Record excerpts:
----
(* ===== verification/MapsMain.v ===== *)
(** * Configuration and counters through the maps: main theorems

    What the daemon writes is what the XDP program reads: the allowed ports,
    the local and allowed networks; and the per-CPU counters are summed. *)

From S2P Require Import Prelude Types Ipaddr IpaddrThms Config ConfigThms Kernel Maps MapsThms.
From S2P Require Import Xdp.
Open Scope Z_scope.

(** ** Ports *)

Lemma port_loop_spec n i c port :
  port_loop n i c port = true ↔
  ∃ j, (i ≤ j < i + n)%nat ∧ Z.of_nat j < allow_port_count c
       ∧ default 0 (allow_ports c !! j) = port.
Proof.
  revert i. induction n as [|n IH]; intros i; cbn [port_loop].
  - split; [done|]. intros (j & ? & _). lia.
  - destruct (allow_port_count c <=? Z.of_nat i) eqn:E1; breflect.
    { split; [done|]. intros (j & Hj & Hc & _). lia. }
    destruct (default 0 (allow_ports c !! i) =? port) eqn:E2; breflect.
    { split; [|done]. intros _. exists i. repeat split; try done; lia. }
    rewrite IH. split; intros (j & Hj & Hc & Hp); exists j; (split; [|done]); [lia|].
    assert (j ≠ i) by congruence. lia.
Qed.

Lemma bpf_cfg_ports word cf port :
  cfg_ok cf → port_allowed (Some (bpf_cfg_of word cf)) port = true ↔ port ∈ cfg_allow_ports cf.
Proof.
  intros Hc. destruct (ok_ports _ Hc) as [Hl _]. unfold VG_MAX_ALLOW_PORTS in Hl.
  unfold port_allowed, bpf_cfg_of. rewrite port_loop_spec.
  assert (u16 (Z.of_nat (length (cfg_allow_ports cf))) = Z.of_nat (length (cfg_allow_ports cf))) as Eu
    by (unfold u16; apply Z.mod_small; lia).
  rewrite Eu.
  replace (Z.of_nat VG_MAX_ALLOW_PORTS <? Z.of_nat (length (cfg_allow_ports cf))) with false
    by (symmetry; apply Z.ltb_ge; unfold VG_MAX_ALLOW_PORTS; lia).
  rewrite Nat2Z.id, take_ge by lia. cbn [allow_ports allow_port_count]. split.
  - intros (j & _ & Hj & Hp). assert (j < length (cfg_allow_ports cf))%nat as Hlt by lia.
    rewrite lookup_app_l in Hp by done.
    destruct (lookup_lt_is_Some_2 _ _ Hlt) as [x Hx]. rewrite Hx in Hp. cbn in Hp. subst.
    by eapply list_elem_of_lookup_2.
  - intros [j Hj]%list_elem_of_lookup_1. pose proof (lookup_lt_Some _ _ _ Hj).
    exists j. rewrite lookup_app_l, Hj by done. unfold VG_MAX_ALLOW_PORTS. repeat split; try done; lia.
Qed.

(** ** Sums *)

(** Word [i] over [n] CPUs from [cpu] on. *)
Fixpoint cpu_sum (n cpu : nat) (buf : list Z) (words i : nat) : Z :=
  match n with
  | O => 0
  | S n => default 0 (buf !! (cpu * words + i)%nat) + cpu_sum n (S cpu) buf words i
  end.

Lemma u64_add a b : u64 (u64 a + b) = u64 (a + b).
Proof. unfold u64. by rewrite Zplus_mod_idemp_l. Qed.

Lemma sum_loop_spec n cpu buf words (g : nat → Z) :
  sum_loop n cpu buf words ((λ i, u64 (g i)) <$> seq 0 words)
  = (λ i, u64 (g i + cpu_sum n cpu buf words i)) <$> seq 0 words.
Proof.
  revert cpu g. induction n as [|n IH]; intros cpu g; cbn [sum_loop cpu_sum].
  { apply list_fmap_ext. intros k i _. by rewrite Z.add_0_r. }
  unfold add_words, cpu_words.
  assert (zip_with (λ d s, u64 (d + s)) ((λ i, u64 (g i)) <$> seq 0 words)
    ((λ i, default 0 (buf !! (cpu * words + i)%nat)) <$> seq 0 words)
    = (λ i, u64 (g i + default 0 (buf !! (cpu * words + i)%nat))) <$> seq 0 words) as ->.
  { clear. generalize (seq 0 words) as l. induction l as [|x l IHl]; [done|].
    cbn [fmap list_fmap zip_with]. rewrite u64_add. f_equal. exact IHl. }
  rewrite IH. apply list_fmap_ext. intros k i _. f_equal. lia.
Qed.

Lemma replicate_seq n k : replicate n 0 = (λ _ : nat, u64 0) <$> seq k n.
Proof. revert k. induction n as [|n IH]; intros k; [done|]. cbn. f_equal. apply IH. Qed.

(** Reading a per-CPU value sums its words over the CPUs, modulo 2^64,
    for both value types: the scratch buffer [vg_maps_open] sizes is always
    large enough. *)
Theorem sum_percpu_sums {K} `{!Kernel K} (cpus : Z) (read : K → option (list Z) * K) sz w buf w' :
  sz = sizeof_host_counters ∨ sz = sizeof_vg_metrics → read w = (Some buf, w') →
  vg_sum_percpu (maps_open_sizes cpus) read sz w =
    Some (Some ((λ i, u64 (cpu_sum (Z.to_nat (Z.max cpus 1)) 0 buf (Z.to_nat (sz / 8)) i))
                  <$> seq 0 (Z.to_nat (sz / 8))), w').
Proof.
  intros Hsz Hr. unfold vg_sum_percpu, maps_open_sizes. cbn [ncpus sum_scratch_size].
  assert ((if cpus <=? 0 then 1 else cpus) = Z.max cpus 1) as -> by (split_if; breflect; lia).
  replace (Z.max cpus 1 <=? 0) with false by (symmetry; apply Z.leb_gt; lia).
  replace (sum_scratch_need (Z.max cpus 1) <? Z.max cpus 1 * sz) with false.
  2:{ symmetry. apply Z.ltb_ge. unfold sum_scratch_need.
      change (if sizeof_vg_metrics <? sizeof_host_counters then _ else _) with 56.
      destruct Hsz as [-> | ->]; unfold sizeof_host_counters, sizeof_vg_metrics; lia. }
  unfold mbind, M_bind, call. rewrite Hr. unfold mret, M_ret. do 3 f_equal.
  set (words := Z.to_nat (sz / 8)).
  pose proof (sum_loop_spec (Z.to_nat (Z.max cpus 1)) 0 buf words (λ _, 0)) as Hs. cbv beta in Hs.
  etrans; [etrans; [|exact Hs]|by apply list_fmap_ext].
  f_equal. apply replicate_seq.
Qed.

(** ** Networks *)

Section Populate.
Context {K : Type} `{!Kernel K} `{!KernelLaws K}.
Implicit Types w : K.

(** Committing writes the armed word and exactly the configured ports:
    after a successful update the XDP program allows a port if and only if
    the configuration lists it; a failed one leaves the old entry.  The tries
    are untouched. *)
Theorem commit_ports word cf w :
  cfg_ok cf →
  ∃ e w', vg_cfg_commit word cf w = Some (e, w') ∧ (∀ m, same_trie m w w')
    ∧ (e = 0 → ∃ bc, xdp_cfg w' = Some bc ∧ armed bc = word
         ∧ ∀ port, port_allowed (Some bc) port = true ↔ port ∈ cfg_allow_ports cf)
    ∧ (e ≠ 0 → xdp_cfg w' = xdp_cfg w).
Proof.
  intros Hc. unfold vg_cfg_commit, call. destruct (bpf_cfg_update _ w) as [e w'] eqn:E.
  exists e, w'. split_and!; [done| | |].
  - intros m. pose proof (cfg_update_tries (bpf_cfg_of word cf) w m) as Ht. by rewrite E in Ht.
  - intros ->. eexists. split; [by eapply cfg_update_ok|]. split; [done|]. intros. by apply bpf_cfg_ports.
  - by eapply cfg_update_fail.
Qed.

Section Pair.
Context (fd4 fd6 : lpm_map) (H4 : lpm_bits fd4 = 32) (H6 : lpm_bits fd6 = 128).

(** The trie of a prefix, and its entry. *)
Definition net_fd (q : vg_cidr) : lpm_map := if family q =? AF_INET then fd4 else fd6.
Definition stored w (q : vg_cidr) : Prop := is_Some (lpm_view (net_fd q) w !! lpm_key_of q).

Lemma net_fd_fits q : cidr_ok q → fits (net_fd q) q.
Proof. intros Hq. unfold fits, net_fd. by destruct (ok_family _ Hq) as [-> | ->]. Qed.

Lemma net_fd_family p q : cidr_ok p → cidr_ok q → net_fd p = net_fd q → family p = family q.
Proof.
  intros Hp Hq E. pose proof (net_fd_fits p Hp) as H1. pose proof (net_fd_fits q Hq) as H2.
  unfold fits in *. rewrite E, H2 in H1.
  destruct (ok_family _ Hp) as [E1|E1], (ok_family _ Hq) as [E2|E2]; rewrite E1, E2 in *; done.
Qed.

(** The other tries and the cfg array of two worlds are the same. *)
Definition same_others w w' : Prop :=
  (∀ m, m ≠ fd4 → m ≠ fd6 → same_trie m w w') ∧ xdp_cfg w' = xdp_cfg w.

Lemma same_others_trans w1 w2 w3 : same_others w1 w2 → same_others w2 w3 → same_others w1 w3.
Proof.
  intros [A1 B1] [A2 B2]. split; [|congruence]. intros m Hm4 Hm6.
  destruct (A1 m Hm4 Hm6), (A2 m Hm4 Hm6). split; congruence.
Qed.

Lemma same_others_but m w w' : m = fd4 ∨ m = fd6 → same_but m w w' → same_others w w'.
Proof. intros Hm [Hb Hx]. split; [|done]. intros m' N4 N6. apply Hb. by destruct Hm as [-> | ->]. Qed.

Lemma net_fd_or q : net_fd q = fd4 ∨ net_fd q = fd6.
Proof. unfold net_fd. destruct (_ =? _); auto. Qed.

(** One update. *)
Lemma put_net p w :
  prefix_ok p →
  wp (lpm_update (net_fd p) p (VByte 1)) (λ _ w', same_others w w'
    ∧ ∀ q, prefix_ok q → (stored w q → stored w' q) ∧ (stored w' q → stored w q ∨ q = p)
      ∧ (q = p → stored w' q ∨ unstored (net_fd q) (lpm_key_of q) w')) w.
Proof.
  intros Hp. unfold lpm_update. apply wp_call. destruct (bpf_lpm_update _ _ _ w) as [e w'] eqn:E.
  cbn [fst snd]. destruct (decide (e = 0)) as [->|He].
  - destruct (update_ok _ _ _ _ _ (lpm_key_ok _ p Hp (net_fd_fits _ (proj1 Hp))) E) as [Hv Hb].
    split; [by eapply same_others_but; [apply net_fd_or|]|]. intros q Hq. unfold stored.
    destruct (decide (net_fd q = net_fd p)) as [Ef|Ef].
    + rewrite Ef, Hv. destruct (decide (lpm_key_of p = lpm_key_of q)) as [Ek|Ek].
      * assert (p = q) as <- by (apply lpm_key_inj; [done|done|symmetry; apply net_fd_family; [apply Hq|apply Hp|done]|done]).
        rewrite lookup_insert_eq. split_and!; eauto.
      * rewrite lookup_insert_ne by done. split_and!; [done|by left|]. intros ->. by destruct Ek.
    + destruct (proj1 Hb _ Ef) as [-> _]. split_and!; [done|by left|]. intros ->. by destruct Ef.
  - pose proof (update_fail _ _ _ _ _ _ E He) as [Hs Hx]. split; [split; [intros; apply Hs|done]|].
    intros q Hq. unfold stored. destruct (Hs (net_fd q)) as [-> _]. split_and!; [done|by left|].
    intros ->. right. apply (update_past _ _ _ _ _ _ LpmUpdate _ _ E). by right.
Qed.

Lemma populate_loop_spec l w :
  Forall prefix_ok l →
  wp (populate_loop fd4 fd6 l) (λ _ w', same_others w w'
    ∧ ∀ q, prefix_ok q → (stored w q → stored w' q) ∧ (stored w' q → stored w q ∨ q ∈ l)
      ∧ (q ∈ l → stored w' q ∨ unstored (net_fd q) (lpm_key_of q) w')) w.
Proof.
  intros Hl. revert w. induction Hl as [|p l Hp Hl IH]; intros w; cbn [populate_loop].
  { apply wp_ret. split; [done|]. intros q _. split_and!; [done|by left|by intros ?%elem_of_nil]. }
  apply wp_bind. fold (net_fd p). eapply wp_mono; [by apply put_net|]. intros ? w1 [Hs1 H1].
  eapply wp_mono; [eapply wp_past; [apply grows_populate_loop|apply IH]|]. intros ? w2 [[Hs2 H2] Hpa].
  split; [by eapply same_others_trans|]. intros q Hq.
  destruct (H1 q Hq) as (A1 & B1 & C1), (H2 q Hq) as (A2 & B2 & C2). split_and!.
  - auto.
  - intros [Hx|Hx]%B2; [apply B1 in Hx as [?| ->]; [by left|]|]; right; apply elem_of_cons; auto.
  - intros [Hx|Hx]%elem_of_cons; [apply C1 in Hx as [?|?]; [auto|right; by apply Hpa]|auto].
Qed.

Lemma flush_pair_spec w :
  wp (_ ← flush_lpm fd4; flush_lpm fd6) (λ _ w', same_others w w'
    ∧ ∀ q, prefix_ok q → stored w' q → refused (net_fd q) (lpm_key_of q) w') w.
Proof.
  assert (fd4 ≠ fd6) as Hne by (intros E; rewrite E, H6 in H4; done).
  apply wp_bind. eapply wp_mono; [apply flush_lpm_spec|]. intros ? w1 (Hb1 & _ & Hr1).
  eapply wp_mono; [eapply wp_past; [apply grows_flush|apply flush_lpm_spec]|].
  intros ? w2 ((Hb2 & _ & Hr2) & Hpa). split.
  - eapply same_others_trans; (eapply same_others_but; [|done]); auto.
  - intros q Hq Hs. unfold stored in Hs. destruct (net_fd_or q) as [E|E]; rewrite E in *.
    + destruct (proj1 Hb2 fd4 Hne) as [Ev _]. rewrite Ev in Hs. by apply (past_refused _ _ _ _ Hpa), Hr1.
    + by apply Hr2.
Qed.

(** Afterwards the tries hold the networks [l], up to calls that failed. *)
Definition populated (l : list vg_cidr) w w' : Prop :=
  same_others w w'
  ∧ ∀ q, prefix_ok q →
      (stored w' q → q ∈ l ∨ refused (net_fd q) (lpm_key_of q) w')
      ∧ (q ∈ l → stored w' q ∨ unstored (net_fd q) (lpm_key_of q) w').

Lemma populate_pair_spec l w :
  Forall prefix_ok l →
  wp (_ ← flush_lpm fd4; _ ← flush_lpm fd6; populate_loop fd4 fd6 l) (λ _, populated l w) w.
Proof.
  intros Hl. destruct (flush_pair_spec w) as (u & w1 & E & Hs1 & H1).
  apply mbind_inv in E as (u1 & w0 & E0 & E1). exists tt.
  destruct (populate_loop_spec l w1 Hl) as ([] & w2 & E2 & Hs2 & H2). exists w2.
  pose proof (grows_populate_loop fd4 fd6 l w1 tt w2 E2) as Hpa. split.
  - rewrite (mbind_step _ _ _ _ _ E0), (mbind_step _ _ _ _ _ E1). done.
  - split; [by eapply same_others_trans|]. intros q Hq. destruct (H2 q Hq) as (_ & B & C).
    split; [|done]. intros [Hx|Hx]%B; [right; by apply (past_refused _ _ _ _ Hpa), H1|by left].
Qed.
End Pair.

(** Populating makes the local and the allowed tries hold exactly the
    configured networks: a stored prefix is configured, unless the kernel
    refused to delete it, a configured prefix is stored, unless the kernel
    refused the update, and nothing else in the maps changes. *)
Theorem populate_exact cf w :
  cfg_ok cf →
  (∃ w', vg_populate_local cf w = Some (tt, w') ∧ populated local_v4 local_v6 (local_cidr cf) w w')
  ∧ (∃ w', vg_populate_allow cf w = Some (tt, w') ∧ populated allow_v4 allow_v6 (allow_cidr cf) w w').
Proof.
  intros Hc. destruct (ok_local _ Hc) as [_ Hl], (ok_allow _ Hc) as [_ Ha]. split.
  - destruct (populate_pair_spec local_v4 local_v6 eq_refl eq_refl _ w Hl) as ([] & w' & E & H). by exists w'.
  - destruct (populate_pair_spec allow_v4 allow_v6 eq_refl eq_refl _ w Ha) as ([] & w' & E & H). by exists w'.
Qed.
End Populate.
----
Your objective:
I need each line of the entries that holds the string "length" located and copied.

Exercise response:
  assert (u16 (Z.of_nat (length (cfg_allow_ports cf))) = Z.of_nat (length (cfg_allow_ports cf))) as Eu
  replace (Z.of_nat VG_MAX_ALLOW_PORTS <? Z.of_nat (length (cfg_allow_ports cf))) with false
  - intros (j & _ & Hj & Hp). assert (j < length (cfg_allow_ports cf))%nat as Hlt by lia.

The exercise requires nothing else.